## [WHAT THE TASK REQUIRES]
What are the lines, copied exactly, from the one containing "if SrcsContains m srcIP then" through the last line of the records below, both included?

(Stored data)
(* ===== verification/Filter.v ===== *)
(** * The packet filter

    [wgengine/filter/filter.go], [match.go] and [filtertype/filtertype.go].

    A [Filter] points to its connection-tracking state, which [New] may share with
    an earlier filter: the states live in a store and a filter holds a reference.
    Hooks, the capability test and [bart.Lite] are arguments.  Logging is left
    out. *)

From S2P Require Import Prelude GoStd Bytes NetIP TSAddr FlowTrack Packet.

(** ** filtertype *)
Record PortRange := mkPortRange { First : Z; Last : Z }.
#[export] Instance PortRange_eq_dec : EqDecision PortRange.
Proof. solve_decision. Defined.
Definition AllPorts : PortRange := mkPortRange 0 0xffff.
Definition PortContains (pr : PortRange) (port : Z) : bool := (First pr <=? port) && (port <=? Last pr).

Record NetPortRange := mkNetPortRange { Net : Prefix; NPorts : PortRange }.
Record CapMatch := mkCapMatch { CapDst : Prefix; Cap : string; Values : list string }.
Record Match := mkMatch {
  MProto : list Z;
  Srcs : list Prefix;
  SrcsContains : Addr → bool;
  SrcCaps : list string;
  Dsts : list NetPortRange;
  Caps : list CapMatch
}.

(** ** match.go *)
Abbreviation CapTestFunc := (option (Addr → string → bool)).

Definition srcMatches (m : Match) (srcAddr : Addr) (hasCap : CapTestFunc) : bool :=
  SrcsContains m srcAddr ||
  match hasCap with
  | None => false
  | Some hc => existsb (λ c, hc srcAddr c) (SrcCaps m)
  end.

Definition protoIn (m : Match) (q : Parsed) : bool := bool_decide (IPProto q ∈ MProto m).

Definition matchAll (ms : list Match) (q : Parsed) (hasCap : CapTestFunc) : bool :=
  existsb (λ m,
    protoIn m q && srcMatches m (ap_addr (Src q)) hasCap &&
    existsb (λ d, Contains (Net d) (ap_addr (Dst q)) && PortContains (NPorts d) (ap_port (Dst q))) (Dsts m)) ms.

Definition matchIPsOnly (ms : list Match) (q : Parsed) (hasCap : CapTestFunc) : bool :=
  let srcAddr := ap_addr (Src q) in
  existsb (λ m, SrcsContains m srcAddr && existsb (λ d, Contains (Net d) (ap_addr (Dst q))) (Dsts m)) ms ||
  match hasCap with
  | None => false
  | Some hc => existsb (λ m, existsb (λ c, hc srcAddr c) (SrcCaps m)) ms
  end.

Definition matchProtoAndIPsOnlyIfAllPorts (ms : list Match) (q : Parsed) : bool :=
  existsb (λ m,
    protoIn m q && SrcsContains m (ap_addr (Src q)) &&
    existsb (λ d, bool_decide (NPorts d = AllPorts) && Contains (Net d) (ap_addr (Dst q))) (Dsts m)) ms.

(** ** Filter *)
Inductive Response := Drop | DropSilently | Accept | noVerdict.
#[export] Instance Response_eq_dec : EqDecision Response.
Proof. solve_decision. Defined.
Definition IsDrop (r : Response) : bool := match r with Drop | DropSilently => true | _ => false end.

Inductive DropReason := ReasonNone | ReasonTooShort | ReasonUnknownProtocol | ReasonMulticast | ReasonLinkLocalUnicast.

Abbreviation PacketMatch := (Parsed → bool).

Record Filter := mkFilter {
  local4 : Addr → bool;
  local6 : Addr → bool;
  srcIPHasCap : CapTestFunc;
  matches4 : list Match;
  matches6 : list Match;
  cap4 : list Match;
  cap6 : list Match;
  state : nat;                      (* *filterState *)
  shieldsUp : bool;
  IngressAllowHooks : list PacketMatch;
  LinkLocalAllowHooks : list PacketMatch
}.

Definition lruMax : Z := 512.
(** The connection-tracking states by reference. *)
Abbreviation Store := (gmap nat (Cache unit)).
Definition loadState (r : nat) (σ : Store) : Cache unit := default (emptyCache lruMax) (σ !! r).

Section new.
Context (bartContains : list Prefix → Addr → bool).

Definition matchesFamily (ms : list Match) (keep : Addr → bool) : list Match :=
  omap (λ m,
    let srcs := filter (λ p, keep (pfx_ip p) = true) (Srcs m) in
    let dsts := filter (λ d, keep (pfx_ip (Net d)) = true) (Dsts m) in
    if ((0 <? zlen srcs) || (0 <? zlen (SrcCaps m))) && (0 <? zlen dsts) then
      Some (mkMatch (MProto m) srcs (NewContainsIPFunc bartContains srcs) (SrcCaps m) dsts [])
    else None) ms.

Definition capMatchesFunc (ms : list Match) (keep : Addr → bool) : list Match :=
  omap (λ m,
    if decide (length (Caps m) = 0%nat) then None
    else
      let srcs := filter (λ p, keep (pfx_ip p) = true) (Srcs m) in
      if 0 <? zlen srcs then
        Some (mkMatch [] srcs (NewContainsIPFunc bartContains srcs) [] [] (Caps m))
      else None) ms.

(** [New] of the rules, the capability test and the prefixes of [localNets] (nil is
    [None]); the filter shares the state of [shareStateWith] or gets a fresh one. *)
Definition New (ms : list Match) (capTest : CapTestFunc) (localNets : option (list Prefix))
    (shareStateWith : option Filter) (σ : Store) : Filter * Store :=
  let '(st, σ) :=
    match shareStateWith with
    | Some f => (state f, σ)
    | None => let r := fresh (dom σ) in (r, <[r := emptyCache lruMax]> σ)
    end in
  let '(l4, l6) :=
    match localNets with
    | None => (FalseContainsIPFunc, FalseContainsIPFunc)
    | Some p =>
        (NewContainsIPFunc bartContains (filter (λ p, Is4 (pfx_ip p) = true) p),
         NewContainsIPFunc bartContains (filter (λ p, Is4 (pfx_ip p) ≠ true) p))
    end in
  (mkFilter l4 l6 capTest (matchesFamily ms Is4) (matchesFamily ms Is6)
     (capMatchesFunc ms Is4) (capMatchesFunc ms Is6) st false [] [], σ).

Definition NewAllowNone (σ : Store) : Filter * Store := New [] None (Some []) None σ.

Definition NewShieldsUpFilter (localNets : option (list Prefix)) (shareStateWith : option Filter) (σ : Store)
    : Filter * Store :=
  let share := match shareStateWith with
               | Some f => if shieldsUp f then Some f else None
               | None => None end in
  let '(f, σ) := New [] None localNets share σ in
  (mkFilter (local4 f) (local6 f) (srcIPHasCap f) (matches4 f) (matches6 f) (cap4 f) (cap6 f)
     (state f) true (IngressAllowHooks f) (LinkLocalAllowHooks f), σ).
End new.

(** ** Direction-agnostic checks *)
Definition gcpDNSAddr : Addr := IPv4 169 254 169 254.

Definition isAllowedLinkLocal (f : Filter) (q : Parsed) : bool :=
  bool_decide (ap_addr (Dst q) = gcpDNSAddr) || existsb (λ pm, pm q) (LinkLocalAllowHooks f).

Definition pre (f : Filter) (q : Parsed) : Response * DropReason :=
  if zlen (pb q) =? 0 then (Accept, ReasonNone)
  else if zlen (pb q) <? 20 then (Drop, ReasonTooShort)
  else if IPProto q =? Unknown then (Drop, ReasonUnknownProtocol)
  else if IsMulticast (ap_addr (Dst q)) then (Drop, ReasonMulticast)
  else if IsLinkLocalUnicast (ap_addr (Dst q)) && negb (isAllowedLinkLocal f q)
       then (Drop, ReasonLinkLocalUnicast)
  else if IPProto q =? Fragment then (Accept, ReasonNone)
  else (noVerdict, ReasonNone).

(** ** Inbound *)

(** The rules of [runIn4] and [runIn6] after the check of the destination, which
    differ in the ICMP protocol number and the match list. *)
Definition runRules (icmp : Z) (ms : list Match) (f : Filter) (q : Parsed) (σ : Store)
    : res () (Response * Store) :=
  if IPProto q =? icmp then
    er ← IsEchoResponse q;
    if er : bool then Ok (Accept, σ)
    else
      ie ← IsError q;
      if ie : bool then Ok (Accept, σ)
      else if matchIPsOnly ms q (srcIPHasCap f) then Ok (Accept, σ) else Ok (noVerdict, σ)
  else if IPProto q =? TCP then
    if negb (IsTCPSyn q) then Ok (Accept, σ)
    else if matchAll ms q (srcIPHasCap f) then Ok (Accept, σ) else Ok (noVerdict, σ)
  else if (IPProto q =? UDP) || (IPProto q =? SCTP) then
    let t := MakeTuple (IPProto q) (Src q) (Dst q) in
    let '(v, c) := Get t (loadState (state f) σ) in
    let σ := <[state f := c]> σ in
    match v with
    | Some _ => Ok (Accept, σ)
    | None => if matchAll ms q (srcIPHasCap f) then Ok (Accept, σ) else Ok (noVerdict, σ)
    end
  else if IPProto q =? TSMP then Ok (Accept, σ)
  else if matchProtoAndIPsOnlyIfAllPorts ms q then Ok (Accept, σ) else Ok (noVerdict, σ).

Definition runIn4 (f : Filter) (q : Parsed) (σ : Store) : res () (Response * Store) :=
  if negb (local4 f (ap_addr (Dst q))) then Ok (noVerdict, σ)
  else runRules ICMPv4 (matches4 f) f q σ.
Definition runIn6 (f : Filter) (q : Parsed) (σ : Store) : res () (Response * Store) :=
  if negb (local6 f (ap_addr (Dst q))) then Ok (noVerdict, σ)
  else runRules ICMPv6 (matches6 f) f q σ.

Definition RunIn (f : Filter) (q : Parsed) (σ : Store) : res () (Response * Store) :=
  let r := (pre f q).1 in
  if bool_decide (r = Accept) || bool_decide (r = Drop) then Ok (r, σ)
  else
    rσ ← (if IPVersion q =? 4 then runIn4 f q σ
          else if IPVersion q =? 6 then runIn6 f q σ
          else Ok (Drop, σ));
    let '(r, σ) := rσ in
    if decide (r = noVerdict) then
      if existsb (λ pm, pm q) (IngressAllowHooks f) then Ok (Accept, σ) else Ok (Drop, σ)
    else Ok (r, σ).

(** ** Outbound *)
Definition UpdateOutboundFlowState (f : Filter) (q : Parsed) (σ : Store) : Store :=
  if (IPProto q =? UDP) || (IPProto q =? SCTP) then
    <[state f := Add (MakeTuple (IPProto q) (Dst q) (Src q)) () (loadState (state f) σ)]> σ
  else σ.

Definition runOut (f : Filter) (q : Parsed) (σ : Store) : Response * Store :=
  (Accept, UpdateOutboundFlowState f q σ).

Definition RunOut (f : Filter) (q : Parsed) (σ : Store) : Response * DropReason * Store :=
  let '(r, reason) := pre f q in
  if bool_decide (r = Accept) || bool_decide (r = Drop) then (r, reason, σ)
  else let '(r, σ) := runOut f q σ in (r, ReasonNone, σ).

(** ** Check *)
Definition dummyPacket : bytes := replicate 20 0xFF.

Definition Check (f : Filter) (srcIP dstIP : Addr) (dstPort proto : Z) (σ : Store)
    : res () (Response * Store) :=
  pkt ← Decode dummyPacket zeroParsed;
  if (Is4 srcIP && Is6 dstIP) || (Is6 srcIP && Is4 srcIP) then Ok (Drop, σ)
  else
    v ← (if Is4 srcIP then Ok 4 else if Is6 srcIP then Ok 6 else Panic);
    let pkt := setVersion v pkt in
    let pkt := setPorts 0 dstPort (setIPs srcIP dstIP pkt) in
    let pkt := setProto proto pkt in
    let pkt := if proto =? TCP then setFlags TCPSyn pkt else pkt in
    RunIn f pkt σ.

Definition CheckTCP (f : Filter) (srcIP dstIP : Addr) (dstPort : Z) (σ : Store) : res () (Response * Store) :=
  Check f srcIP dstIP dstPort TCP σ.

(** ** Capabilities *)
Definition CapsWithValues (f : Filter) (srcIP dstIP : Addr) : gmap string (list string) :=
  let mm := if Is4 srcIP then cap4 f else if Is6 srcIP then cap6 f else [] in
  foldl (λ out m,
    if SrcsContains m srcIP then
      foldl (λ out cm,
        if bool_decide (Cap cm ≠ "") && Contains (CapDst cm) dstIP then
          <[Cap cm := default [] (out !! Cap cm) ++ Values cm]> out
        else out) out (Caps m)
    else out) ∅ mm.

## [RESULT OF THE EXERCISE]
    if SrcsContains m srcIP then
      foldl (λ out cm,
        if bool_decide (Cap cm ≠ "") && Contains (CapDst cm) dstIP then
          <[Cap cm := default [] (out !! Cap cm) ++ Values cm]> out
        else out) out (Caps m)
    else out) ∅ mm.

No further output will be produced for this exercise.